Copy word for word, please, the lines of the entries below running from the one containing "(** The messages" to the one containing "lies in [0, 95]", both ends included.

_RECORDS FOR THE TASK_:
::::
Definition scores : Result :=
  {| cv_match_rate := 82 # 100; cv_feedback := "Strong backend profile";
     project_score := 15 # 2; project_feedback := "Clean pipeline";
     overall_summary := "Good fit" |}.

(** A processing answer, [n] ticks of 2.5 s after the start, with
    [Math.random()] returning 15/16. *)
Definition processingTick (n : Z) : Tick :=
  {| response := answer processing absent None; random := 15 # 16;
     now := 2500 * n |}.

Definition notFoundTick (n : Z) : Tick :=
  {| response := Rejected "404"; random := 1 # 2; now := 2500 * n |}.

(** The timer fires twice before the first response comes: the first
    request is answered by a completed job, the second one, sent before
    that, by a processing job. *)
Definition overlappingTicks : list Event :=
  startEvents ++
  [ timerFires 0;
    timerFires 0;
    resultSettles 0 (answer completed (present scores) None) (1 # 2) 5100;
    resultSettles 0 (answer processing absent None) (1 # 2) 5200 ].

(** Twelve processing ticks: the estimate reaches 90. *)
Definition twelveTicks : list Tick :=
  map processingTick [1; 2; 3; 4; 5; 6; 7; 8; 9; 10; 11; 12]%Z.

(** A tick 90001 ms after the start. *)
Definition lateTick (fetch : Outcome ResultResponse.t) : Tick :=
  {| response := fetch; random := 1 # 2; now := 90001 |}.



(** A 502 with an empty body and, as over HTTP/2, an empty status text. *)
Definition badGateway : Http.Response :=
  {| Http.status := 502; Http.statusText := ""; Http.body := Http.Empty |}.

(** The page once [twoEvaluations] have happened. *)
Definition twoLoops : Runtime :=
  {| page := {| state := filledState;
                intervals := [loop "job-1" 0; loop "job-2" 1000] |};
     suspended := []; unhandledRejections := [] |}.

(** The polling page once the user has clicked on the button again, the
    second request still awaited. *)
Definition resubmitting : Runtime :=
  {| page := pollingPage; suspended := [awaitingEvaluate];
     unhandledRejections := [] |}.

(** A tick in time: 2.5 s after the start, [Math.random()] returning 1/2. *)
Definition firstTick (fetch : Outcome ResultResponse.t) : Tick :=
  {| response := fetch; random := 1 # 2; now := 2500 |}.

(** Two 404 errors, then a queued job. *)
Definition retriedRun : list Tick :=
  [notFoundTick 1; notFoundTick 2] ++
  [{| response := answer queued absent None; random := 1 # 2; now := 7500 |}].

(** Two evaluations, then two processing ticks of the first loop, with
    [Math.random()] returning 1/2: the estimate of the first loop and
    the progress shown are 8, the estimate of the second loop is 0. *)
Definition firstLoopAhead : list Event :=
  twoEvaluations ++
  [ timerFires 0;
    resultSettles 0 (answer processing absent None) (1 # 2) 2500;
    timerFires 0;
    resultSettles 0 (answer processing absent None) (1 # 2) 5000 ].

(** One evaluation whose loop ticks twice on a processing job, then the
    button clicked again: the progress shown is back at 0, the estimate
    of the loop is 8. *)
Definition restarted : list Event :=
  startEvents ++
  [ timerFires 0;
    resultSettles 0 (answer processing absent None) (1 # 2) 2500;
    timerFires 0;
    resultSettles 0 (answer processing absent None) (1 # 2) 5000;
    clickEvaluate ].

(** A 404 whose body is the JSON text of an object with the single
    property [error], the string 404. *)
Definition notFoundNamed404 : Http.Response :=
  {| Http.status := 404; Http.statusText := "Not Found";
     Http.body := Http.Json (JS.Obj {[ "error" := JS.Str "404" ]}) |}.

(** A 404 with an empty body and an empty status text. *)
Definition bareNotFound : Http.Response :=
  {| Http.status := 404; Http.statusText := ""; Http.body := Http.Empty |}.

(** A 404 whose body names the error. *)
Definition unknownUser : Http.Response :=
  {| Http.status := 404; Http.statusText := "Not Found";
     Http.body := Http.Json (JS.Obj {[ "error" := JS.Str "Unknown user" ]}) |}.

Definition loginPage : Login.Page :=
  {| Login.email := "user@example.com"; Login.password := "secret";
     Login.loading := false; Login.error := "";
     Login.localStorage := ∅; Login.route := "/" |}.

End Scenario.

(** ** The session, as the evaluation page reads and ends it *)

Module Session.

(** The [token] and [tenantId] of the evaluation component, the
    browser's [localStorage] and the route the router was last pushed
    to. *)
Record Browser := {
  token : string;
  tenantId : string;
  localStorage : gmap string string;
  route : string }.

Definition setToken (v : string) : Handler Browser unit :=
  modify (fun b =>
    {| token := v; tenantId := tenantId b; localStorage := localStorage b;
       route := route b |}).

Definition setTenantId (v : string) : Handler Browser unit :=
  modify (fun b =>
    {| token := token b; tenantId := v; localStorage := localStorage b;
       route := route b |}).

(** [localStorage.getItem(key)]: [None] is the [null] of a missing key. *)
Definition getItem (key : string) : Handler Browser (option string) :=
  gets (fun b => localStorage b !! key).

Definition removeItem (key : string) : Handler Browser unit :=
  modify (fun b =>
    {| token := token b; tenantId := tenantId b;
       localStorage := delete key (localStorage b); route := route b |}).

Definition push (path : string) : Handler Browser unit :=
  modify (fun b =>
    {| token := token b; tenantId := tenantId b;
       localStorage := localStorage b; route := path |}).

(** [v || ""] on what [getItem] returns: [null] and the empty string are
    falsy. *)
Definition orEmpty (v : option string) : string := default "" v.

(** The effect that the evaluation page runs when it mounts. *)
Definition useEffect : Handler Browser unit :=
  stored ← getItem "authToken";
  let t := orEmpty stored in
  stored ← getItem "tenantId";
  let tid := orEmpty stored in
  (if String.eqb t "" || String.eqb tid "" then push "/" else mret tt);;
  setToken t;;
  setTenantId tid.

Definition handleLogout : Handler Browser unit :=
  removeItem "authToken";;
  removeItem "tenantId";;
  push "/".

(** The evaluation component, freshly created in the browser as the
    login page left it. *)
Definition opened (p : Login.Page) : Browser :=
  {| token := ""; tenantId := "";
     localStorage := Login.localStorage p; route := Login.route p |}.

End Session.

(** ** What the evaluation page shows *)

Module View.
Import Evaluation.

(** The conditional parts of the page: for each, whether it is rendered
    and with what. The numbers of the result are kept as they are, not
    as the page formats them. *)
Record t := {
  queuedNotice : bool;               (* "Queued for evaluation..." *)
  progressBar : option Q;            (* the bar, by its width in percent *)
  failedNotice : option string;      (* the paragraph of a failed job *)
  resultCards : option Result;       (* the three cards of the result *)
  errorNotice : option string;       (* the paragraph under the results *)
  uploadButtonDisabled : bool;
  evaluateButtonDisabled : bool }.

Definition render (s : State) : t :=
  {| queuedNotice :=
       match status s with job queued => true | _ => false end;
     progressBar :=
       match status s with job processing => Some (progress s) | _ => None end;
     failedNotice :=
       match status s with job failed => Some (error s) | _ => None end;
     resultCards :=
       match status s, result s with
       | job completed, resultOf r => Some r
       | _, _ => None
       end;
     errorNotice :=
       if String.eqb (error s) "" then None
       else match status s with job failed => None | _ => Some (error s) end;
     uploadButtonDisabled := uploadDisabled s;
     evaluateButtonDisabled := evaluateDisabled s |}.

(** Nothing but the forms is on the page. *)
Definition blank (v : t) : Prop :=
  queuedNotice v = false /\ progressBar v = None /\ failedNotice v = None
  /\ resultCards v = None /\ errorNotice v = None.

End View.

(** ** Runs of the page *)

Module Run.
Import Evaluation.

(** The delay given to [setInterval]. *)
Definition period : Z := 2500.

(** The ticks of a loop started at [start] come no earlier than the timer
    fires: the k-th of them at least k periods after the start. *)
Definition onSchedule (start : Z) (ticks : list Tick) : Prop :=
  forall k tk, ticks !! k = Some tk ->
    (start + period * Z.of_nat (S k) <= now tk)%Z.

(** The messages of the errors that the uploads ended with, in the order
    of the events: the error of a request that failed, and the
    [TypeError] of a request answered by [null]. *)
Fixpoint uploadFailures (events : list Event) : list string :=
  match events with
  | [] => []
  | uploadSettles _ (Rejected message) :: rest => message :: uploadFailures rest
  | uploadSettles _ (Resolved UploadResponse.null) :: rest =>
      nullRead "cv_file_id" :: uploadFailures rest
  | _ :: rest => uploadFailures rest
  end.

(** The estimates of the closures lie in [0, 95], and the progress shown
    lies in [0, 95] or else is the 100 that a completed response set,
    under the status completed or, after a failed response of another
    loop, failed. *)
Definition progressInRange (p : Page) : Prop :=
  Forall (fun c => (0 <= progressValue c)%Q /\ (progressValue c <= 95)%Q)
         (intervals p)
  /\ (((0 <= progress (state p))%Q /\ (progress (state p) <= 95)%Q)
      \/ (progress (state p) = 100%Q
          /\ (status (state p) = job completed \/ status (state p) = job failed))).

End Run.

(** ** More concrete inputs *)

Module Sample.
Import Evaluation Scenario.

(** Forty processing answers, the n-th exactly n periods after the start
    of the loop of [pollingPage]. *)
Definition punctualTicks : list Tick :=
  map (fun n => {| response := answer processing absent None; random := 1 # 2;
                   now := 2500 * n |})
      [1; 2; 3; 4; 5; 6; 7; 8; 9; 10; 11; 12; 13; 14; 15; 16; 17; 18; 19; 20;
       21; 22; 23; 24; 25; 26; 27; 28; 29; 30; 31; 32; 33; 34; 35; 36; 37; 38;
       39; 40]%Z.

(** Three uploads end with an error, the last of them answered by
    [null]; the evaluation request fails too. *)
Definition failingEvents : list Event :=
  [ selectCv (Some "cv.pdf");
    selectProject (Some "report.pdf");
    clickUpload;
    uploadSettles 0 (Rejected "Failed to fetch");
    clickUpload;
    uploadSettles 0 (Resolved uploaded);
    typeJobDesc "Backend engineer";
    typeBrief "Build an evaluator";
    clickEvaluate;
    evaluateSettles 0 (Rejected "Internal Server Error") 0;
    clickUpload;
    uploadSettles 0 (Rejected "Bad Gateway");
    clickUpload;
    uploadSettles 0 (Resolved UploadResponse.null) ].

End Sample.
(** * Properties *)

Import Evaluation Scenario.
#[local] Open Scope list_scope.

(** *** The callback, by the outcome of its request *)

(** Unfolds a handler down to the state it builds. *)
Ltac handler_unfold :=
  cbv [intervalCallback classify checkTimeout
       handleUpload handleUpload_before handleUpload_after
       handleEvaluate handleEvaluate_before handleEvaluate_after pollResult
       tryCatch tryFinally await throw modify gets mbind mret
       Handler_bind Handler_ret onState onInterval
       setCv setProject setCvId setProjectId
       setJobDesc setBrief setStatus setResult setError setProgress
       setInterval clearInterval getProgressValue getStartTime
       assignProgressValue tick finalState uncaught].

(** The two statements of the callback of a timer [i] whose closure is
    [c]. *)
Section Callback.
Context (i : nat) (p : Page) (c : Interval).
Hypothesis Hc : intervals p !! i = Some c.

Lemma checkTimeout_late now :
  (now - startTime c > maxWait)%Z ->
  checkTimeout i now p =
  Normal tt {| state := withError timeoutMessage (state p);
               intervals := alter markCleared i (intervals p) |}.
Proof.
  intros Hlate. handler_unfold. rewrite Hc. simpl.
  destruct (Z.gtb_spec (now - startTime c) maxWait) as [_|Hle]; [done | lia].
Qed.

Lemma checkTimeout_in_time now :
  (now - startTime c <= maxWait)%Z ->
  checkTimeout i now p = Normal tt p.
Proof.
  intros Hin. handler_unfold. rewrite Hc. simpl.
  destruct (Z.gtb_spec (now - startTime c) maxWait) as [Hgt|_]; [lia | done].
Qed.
::::
_SOLUTION TO THIS EXERCISE_:
(** The messages of the errors that the uploads ended with, in the order
    of the events: the error of a request that failed, and the
    [TypeError] of a request answered by [null]. *)
Fixpoint uploadFailures (events : list Event) : list string :=
  match events with
  | [] => []
  | uploadSettles _ (Rejected message) :: rest => message :: uploadFailures rest
  | uploadSettles _ (Resolved UploadResponse.null) :: rest =>
      nullRead "cv_file_id" :: uploadFailures rest
  | _ :: rest => uploadFailures rest
  end.

(** The estimates of the closures lie in [0, 95], and the progress shown
    lies in [0, 95] or else is the 100 that a completed response set,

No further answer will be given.